But its tough work unfolds behind the scenes in securing funding from governments to tackle the world's three most deadly infectious diseases.

Mr. Trudeau urged donors – mostly governments, but private contributors and companies as well – to back the funding effort in an appeal reflecting the Liberals' bid to reclaim a more visible role for Canada on the world stage.

Organizers have set a target of $13-billion (U.S.) to replenish the fund for the next three years, an amount they say would save eight million lives. Canada has already announced a contribution of $785-million (Canadian), a 20-per-cent increase over its previous pledge, made three years ago. Other countries are hiking their contributions even more; Germany on Thursday announced a pledge of 800-million Euros ($1.2-billion Canadian), a 33-per-cent increase over its previous donation.

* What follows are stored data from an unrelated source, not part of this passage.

(* ===== verification/Session.v ===== *)
(** * Session: the tab implements the controller, across loads

    [Refinement] relates the page between two loads to the controller.
    This file goes one layer up, to the tab of [Browser]: what the user
    does to the elements of the page, the network, and loads of the page.

    [event_of] reads an action on the page as the event of [Machine] it
    causes, by the [id] of the control changed and by the text of the
    button clicked; [tab_step_event_of] shows that [tab_step], which finds
    the function to run in the rendered tree, does exactly that, and
    nothing on any other element.

    A session is a controller or a page that is down, driven by commands
    and loads.  [tab_abs] reads a tab as a session and [input_of] an action
    as its input; [session_refines] is the simulation, from the first load
    of a storage on. *)

From S2P Require Import Prelude JsString JsSet JsonApi Json FieldService.
From S2P Require Import FormState Controller Validate Handlers Dom View.
From S2P Require Import Effects Machine Browser Refinement.

#[local] Set Warnings "-clear-no-such-hyp".

(** ** Actions as events *)

(** The event an action on the page in state [s] causes, if any: a change
    of one of the four controls, a click on one of the three buttons, a
    settlement. *)
Definition event_of (s : State) (a : action) : option event :=
  match a with
  | Change id value =>
      if decide (id = "labelInput") then Some (InputLabel value)
      else if decide (id = "defaultValueInput")
      then Some (InputDefaultValue value)
      else if decide (id = "choicesTextarea") then Some (InputChoices value)
      else if decide (id = "orderSelect") then Some (SelectOrder value)
      else None
  | Click tag text =>
      if decide (tag = "button") then
        if decide (text = submitText (rendered s)) then Some ClickSave
        else if decide (text = "Clear Form") then Some ClickClear
        else if decide (text = "Cancel") then Some ClickCancel
        else None
      else None
  | Network id o => Some (Settle id o)
  | Check | Enter | Reload => None
  end.

(** ** Sessions *)

(** What a session is given: a command of the controller, a load of the
    page, or something the controller does not react to. *)
Inductive session_input : Type :=
| Perform (cmd : command)
| LoadPage
| Ignored.

(** A session: the controller, or [None] when the page is down.  A load
    starts the controller afresh; a page that is down stays down. *)
Definition serve (c : option Controller) (i : session_input)
    : option Controller :=
  c ← c;
  Some match i with
       | Perform cmd => perform c cmd
       | LoadPage => mounted (c_initial c)
       | Ignored => c
       end.

Definition serve_all (c : option Controller) (ins : list session_input)
    : option Controller :=
  foldl serve c ins.

Section session.
Context `{!JsonCodec}.

(** The tab as a session. *)
Definition tab_abs (t : Tab) : option Controller := abs <$> page_of t.

(** The input an action stands for on the tab it arrives at. *)
Definition input_of (t : Tab) (a : action) : session_input :=
  match a, page_of t with
  | Reload, _ => LoadPage
  | _, Some p =>
      from_option (λ e, Perform (command_of p e)) Ignored
        (event_of (comp p) a)
  | _, None => Ignored
  end.

Fixpoint inputs_of (t : Tab) (acts : list action) : list session_input :=
  match acts with
  | [] => []
  | a :: acts' => input_of t a :: inputs_of (tab_step t a) acts'
  end.

(** The tabs a load and any actions produce. *)
Definition tab_ok (t : Tab) : Prop :=
  match t with
  | Live p _ => reachable p
  | Blank e storage => loadDraft storage = Throw e
  | Untyped _ => False
  end.

(** ** The elements that react *)

Lemma event_of_action_of s e : event_of s (action_of s e) = Some e.
Proof.
  destruct e; cbn [event_of action_of]; try done;
    [by rewrite !decide_True by done|..];
    rewrite rendered_eq; cbn [submitText]; by destruct (isLoading s).
Qed.

(** The elements with a function bound to [onChange] are the four
    controls; those with a function bound to [onClick] are the three
    buttons. *)
Lemma reacting_FieldBuilderForm s :
  let root := FieldBuilderForm s in
  getAttribute "id"
    <$> filter (λ n, is_Some (listener "onChange" n)) (elements root)
  = [Some "labelInput"; Some "defaultValueInput"; Some "choicesTextarea";
     Some "orderSelect"] ∧
  (λ n, (tagName n, textContent n))
    <$> filter (λ n, is_Some (listener "onClick" n)) (elements root)
  = [(Some "button", submitText (rendered s)); (Some "button", "Clear Form");
     (Some "button", "Cancel")].
Proof.
  cbn zeta. rewrite rendered_eq; cbn [submitText].
  render_cases s; destruct (isLoading s); by vm_compute.
Qed.

(** A change of an element that is none of the four controls runs
    nothing. *)
Lemma fire_onChange_other s id value :
  id ∉ ["labelInput"; "defaultValueInput"; "choicesTextarea"; "orderSelect"] →
  fire (ById id) "onChange" value (FieldBuilderForm s) = None.
Proof.
  intros Hid. destruct (fire _ _ _ _) as [sc|] eqn:Hf; [exfalso|done].
  apply bind_Some in Hf as (n & Hn & (h & Hh & _)%bind_Some).
  apply getElementById_Some in Hn as [Hn Hn'].
  assert (Some id ∈ getAttribute "id"
            <$> filter (λ n, is_Some (listener "onChange" n))
                  (elements (FieldBuilderForm s))) as Hin.
  { rewrite <-Hn'. apply list_elem_of_fmap_2, list_elem_of_filter.
    split; [by exists h|done]. }
  rewrite (proj1 (reacting_FieldBuilderForm s)) in Hin. apply Hid.
  repeat (apply elem_of_cons in Hin as [[= ->]|Hin]);
    try (by apply (bool_decide_unpack _)).
  by apply elem_of_nil in Hin.
Qed.

(** A click on an element that is none of the three buttons runs nothing
    and submits nothing. *)
Lemma click_other s tag text :
  (Some tag, text) ∉ [(Some "button", submitText (rendered s));
                      (Some "button", "Clear Form"); (Some "button", "Cancel")] →
  click (ByText tag text) (FieldBuilderForm s) = None ∨
  click (ByText tag text) (FieldBuilderForm s) = Some (None, false).
Proof.
  intros Hid. destruct (click _ _) as [[h sub]|] eqn:Hc; [right|by left].
  apply bind_Some in Hc as (n & Hn & [= <- <-]).
  rewrite (submits_elements s n) by by eapply locate_elements.
  destruct (listener "onClick" n) as [h|] eqn:Hh; [exfalso|done].
  apply getByText_Some in Hn as (Hn & Htag & Htext).
  apply Hid. rewrite <-(proj2 (reacting_FieldBuilderForm s)), <-Htag, <-Htext.
  apply (list_elem_of_fmap_2 (λ n, (tagName n, textContent n))).
  apply list_elem_of_filter. split; [by exists h|done].
Qed.

(** ** The tab, action by action *)

(** An action that causes an event is the action that stands for it. *)
Lemma event_of_Some s a e : event_of s a = Some e → a = action_of s e.
Proof.
  destruct a; cbn [event_of]; repeat case_decide; intros [= <-]; by subst.
Qed.

(** An action that causes no event is a click on the checkbox, the Enter
    key, a load, or an action on an element that binds no function. *)
Lemma event_of_None p c a :
  event_of (comp p) a = None → a ≠ Reload →
  tab_step (Live p c) a = Live p (if decide (a = Check) then negb c else c).
Proof.
  intros He Ha. destruct a as [id v|tag text| | |id o|]; try done;
    cbn [tab_step event_of] in *; rewrite ?decide_False by done.
  - rewrite fire_onChange_other; [done|]. intros Hin.
    repeat (apply elem_of_cons in Hin as [->|Hin]); try done.
    by apply elem_of_nil in Hin.
  - assert ((Some tag, text)
            ∉ [(Some "button", submitText (rendered (comp p)));
               (Some "button", "Clear Form"); (Some "button", "Cancel")])
      as Hother.
    { intros Hin. repeat (apply elem_of_cons in Hin as [[= -> ->]|Hin]);
        try (by repeat case_decide). by apply elem_of_nil in Hin. }
    destruct (click_other (comp p) tag text Hother) as [-> | ->];
      [done|apply rendered_to_Live].
  - by rewrite check_FieldBuilderForm.
  - by rewrite (proj2 (submits_FieldBuilderForm _)).
Qed.

(** What [tab_step] does on a live tab, apart from loads: the step of the
    machine for the event the action causes, if it causes one. *)
Lemma tab_step_event_of p c a :
  a ≠ Reload →
  tab_step (Live p c) a
  = Live (from_option (step p) p (event_of (comp p) a))
      (if decide (a = Check) then negb c else c).
Proof.
  intros Ha. destruct (event_of (comp p) a) as [e|] eqn:He.
  - apply event_of_Some in He as ->. rewrite tab_step_action_of.
    by destruct e.
  - by apply event_of_None.
Qed.

(** ** The simulation *)

Lemma serve_all_cons c i ins : serve_all c (i :: ins) = serve_all (serve c i) ins.
Proof. done. Qed.

Lemma tab_ok_load storage : tab_ok (load storage).
Proof.
  destruct (load_cases storage) as [Hl|(e & Hl & He)]; rewrite Hl; [|done].
  by eapply load_Live.
Qed.

Lemma tab_ok_step t a : tab_ok t → tab_ok (tab_step t a).
Proof.
  destruct t as [p c|e storage|storage]; [| |done]; intros Hok.
  - by destruct (tab_step_reachable p c a Hok) as (p' & c' & -> & Hp').
  - by rewrite tab_step_Blank.
Qed.

(** A load of a reachable page starts the controller afresh. *)
Lemma tab_abs_load p :
  reachable p →
  tab_abs (load (localStorage p)) = Some (mounted (c_initial (abs p))).
Proof.
  intros Hp. rewrite load_reachable by done.
  destruct (reachable_inv p Hp) as (Hs & Hi & _). unfold tab_abs; simpl.
  rewrite (abs_init (localStorage p)), Hi; [done|].
  eapply mount_Ok, loadDraft_draft, Hs.
Qed.

(** One action of the tab is one input of the session. *)
Lemma tab_abs_step t a :
  tab_ok t → tab_abs (tab_step t a) = serve (tab_abs t) (input_of t a).
Proof.
  destruct t as [p c|e storage|storage]; [| |done]; intros Hok;
    [|by rewrite tab_step_Blank].
  destruct (decide (a = Reload)) as [->|Ha]; [by apply tab_abs_load|].
  rewrite tab_step_event_of by done.
  assert (input_of (Live p c) a
          = from_option (λ e, Perform (command_of p e)) Ignored
              (event_of (comp p) a)) as -> by (by destruct a).
  unfold tab_abs. destruct (event_of (comp p) a) as [e|]; simpl; [|done].
  by rewrite abs_step by by apply reachable_inv.
Qed.

Lemma tab_abs_run acts : ∀ t,
  tab_ok t → tab_abs (tab_run t acts) = serve_all (tab_abs t) (inputs_of t acts).
Proof.
  induction acts as [|a acts IH]; intros t Hok; [done|].
  rewrite tab_run_cons, IH by by apply tab_ok_step.
  cbn [inputs_of]. by rewrite serve_all_cons, tab_abs_step.
Qed.

(** ** Main theorems *)

(** C18: The tab implements the session of the controller, from the first
    load on: the first load gives the controller mounted on the default
    field, or a page that is down when the draft loader throws; after any
    actions of the user, settlements and loads, the tab read as a session
    is the session after the inputs the actions stand for. *)
Theorem session_refines storage acts :
  let t := load storage in
  tab_abs t = (if loadDraft storage is Ok _
               then Some (mounted defaultFields) else None) ∧
  tab_abs (tab_run t acts) = serve_all (tab_abs t) (inputs_of t acts).
Proof.
  split; [|apply tab_abs_run, tab_ok_load]. unfold load.
  destruct (loadDraft storage) as [q|e] eqn:Hq.
  - rewrite (mount_Ok _ _ Hq). unfold tab_abs; simpl.
    by rewrite (abs_init storage) by by eapply mount_Ok.
  - by rewrite (mount_Throw _ _ Hq).
Qed.

(** C11: [tab_step] finds in the rendered tree the function [event_of]
    names: an action on a live tab other than a load is the step of the
    machine for the event the action causes (a change of one of the four
    controls found by its [id], a click on one of the three buttons found
    by its text, a settlement), and changes nothing but the checkbox when
    it causes none. *)
Theorem tab_step_functional p c a :
  a ≠ Reload →
  tab_step (Live p c) a
  = Live (from_option (step p) p (event_of (comp p) a))
      (if decide (a = Check) then negb c else c) ∧
  ∀ e, event_of (comp p) (action_of (comp p) e) = Some e.
Proof.
  intros Ha. split; [by apply tab_step_event_of|].
  intros e. apply event_of_action_of.
Qed.

End session.

(** ** A session, run *)

Lemma tab_step_functional_witness :
  tab_step (Live page0 false) (Click "button" "Clear Form")
  = Live (from_option (step page0) page0
            (event_of (comp page0) (Click "button" "Clear Form")))
      (if decide (Click "button" "Clear Form" = Check) then true else false) ∧
  ∀ e, event_of (comp page0) (action_of (comp page0) e) = Some e.
Proof. by apply (tab_step_functional page0 false). Defined.

(** A session with a rejected save, a load and a click on a label. *)
Lemma session_run :
  let acts := [Change "labelInput" ""; Click "button" "Save changes"; Reload;
               Click "label" "Label"; Change "orderSelect" "original"] in
  inputs_of (load ∅) acts
  = [Perform (EditLabel ""); Perform Submit; LoadPage; Ignored;
     Perform (EditOrder false)] ∧
  c_fields <$> tab_abs (tab_run (load ∅) acts)
  = Some (mkFormData (fd_label defaultFields) (fd_choices defaultFields)
            (fd_defaultValue defaultFields) false).
Proof. by vm_compute. Qed.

The global push comes amid concerns that government austerity programs and political instability caused by terrorism and the refugee crisis could jeopardize nations' commitments. Participants are waiting to find out the level of contribution from the United Kingdom, which has been rattled by its referendum vote to leave the European Union.

Mr. Trudeau urged leaders to continue the fight, which he said had a disproportionate impact on girls and women.

"Poverty is sexist," he said, adding that women routinely face social and political discrimination. "As a feminist, as a father and as a human being, I know that it is not normal."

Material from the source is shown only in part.